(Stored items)
= Beginning of Section =

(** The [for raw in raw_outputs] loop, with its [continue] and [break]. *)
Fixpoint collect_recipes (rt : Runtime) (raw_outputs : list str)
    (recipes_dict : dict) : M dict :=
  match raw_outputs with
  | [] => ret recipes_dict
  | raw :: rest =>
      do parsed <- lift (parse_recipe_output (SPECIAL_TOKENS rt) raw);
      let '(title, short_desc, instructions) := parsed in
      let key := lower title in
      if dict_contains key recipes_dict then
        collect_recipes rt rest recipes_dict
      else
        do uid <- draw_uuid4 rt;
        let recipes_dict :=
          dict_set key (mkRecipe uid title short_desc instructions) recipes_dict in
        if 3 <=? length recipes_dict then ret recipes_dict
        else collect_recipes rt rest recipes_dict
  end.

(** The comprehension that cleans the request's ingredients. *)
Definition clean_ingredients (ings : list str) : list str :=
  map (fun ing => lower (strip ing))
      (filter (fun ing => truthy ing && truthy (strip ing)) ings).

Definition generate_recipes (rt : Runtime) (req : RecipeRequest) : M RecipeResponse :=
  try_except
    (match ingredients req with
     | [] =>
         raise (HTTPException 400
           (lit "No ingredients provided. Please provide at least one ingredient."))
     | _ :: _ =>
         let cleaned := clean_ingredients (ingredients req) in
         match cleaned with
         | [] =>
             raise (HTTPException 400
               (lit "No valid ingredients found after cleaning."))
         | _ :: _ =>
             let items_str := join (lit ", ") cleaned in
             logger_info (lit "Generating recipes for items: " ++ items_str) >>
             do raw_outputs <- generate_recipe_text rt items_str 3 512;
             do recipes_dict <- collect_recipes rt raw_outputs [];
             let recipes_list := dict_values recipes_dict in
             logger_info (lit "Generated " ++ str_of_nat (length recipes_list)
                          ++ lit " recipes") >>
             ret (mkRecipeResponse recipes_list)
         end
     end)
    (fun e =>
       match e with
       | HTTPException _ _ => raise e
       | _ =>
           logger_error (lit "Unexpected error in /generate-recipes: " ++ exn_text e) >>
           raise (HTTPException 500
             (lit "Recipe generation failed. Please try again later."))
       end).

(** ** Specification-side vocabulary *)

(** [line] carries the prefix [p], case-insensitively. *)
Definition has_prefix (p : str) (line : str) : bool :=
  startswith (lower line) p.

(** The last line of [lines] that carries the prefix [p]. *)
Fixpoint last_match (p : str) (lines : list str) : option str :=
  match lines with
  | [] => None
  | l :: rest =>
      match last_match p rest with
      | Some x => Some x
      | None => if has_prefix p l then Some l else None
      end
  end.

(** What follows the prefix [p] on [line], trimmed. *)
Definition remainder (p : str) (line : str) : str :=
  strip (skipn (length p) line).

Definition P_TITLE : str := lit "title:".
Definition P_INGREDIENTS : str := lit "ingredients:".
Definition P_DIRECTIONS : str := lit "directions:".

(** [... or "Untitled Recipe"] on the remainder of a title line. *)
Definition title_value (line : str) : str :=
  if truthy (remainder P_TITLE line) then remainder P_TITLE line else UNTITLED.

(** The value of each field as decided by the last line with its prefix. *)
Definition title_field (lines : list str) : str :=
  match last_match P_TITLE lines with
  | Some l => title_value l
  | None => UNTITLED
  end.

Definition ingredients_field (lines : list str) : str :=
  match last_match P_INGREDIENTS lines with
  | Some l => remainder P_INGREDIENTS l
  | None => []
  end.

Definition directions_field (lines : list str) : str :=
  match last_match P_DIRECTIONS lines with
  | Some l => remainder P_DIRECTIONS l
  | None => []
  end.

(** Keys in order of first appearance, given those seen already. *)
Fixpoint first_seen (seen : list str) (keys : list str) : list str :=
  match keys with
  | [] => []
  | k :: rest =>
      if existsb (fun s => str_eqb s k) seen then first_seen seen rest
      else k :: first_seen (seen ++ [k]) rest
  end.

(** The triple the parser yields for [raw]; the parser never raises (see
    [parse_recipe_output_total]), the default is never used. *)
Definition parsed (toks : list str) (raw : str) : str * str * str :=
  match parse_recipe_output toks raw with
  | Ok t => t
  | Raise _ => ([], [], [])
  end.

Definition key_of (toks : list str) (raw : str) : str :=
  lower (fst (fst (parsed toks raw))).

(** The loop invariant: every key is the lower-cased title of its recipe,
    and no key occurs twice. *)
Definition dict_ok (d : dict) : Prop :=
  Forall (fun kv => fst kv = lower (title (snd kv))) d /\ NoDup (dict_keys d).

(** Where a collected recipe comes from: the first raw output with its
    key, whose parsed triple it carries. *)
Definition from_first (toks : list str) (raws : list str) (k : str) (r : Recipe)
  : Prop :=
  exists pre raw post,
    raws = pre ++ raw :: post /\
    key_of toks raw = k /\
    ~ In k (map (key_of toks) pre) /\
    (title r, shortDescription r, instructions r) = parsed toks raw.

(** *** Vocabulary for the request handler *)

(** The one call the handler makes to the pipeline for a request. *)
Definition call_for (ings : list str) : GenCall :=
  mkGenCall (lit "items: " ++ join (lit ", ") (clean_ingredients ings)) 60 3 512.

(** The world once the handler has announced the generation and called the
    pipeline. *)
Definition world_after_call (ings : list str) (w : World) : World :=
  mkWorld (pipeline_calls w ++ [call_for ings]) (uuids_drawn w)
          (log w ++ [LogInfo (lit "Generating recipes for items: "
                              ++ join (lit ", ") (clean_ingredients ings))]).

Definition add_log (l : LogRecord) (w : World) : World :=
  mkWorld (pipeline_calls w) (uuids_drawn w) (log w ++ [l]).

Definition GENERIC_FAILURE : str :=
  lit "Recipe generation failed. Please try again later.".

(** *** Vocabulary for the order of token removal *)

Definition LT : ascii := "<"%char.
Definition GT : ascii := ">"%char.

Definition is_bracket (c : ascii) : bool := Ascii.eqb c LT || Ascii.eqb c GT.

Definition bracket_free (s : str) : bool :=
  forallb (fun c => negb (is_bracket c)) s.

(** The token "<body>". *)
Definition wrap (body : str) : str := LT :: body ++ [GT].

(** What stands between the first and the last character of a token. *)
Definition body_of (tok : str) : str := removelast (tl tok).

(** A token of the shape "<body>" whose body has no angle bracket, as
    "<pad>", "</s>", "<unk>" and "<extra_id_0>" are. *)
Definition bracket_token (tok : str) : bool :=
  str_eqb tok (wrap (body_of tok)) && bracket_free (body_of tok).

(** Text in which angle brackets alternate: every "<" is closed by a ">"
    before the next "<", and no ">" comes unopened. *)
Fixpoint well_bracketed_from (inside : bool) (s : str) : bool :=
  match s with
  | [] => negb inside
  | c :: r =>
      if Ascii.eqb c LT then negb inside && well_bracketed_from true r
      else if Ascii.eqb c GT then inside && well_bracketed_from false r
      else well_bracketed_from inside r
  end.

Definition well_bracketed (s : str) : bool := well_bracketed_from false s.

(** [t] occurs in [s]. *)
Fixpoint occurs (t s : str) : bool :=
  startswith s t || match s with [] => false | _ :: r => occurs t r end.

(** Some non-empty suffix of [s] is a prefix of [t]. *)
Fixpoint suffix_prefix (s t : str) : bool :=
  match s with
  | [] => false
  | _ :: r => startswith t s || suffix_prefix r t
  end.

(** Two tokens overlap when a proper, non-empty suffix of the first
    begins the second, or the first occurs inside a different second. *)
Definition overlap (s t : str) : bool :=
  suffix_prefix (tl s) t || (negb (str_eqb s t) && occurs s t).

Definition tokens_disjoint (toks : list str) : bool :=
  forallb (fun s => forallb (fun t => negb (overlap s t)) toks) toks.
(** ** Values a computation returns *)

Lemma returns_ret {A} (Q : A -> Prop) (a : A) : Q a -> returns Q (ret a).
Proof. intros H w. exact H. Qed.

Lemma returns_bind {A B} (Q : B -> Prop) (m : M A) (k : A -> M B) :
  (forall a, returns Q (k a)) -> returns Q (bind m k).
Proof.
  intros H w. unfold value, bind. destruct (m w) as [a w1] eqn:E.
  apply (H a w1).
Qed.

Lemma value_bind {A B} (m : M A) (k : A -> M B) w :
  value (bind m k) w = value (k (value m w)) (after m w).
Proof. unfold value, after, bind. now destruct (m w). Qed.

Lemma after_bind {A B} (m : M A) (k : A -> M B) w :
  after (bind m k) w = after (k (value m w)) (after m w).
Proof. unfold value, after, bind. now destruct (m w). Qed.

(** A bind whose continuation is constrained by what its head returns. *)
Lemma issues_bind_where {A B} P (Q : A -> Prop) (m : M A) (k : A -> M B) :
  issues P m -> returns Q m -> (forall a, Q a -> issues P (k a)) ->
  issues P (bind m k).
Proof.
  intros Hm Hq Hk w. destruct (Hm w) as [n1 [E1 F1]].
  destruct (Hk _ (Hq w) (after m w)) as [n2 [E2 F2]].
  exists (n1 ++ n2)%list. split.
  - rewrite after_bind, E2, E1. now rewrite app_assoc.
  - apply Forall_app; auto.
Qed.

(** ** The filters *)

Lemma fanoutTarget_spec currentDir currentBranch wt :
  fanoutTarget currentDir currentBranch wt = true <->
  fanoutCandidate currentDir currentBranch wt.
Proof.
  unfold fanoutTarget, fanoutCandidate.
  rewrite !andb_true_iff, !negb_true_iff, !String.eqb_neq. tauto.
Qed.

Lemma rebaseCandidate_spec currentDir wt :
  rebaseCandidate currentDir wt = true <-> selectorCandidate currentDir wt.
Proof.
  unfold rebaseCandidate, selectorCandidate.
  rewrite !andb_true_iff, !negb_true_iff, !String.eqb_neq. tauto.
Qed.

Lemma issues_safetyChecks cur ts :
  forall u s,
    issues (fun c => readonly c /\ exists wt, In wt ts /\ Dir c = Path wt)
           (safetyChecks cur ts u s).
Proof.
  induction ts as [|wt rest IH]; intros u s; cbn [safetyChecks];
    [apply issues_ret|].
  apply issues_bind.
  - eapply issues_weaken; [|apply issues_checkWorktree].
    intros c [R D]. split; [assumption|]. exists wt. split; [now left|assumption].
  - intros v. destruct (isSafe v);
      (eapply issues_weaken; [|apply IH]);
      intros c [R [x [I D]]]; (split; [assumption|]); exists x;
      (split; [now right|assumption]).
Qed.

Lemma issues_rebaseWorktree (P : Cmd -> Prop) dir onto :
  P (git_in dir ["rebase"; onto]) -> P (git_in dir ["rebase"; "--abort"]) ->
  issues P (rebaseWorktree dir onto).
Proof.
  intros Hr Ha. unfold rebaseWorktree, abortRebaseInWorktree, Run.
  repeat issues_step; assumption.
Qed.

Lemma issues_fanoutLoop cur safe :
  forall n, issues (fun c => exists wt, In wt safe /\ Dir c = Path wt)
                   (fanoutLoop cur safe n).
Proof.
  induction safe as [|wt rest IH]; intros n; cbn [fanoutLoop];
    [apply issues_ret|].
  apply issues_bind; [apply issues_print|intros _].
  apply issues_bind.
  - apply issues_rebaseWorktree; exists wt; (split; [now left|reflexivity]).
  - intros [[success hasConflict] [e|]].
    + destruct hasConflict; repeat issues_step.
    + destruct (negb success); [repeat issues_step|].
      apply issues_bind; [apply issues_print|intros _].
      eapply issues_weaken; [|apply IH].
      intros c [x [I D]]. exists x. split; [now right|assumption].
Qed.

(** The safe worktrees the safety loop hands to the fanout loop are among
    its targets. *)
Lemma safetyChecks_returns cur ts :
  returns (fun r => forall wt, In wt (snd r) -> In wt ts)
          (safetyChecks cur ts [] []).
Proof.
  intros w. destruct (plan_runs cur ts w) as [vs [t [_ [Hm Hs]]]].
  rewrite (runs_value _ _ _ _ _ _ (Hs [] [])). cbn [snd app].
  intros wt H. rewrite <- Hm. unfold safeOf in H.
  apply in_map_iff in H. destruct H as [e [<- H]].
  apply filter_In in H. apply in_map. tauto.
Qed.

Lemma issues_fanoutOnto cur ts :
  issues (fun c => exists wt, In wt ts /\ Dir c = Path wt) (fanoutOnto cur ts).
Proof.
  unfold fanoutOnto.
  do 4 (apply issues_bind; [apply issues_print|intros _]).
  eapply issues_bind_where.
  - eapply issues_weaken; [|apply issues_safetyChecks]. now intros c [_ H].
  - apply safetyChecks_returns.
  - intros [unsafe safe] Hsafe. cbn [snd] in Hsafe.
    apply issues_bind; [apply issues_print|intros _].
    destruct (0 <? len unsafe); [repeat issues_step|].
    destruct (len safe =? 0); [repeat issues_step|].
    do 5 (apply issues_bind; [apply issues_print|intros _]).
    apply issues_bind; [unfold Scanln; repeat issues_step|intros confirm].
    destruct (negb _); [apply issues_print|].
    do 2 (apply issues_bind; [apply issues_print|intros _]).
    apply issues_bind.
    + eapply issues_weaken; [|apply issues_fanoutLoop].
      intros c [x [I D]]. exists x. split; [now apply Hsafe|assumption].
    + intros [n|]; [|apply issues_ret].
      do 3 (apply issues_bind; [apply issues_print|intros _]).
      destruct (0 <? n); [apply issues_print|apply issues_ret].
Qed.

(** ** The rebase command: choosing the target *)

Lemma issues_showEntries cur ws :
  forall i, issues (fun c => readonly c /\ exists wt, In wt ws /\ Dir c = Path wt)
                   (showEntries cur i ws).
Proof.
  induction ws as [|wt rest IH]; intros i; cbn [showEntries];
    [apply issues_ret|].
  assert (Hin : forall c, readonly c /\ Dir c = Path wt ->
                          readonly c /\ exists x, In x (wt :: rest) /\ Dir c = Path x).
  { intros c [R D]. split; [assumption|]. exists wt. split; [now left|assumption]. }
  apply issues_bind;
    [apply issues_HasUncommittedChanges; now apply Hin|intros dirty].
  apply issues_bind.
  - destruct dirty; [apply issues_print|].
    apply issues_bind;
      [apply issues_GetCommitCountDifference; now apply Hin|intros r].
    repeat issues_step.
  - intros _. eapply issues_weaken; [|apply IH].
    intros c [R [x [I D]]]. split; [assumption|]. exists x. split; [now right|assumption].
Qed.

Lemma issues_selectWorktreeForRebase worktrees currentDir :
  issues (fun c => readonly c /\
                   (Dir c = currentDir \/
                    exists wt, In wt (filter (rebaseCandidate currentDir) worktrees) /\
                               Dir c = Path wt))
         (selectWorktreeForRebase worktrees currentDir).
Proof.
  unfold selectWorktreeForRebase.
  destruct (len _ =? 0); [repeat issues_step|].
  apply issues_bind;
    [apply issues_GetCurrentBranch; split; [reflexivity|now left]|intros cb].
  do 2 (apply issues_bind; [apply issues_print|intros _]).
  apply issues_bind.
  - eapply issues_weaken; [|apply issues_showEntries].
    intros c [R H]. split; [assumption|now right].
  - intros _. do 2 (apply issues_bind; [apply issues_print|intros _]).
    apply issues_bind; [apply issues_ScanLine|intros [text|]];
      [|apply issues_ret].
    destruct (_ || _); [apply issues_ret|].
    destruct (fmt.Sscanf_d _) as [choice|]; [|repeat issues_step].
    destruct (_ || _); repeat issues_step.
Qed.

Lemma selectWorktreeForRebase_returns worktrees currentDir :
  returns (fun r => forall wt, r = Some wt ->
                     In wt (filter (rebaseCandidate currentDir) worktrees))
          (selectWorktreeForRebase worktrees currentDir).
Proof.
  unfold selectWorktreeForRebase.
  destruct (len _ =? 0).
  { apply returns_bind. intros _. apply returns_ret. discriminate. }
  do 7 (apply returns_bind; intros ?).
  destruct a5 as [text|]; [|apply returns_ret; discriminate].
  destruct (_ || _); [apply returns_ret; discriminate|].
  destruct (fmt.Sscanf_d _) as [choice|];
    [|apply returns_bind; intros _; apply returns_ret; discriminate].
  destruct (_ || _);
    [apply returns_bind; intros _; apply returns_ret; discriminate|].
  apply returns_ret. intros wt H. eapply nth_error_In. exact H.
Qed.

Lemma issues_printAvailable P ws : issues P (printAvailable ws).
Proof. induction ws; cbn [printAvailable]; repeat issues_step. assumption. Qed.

= End of Section =

WORK INSTRUCTION
Starting from the top of the records and ending at the line that contains "let items_str := join", repeat each line exactly and return only those lines.

TASK RESPONSE
(** The [for raw in raw_outputs] loop, with its [continue] and [break]. *)
Fixpoint collect_recipes (rt : Runtime) (raw_outputs : list str)
    (recipes_dict : dict) : M dict :=
  match raw_outputs with
  | [] => ret recipes_dict
  | raw :: rest =>
      do parsed <- lift (parse_recipe_output (SPECIAL_TOKENS rt) raw);
      let '(title, short_desc, instructions) := parsed in
      let key := lower title in
      if dict_contains key recipes_dict then
        collect_recipes rt rest recipes_dict
      else
        do uid <- draw_uuid4 rt;
        let recipes_dict :=
          dict_set key (mkRecipe uid title short_desc instructions) recipes_dict in
        if 3 <=? length recipes_dict then ret recipes_dict
        else collect_recipes rt rest recipes_dict
  end.

(** The comprehension that cleans the request's ingredients. *)
Definition clean_ingredients (ings : list str) : list str :=
  map (fun ing => lower (strip ing))
      (filter (fun ing => truthy ing && truthy (strip ing)) ings).

Definition generate_recipes (rt : Runtime) (req : RecipeRequest) : M RecipeResponse :=
  try_except
    (match ingredients req with
     | [] =>
         raise (HTTPException 400
           (lit "No ingredients provided. Please provide at least one ingredient."))
     | _ :: _ =>
         let cleaned := clean_ingredients (ingredients req) in
         match cleaned with
         | [] =>
             raise (HTTPException 400
               (lit "No valid ingredients found after cleaning."))
         | _ :: _ =>
             let items_str := join (lit ", ") cleaned in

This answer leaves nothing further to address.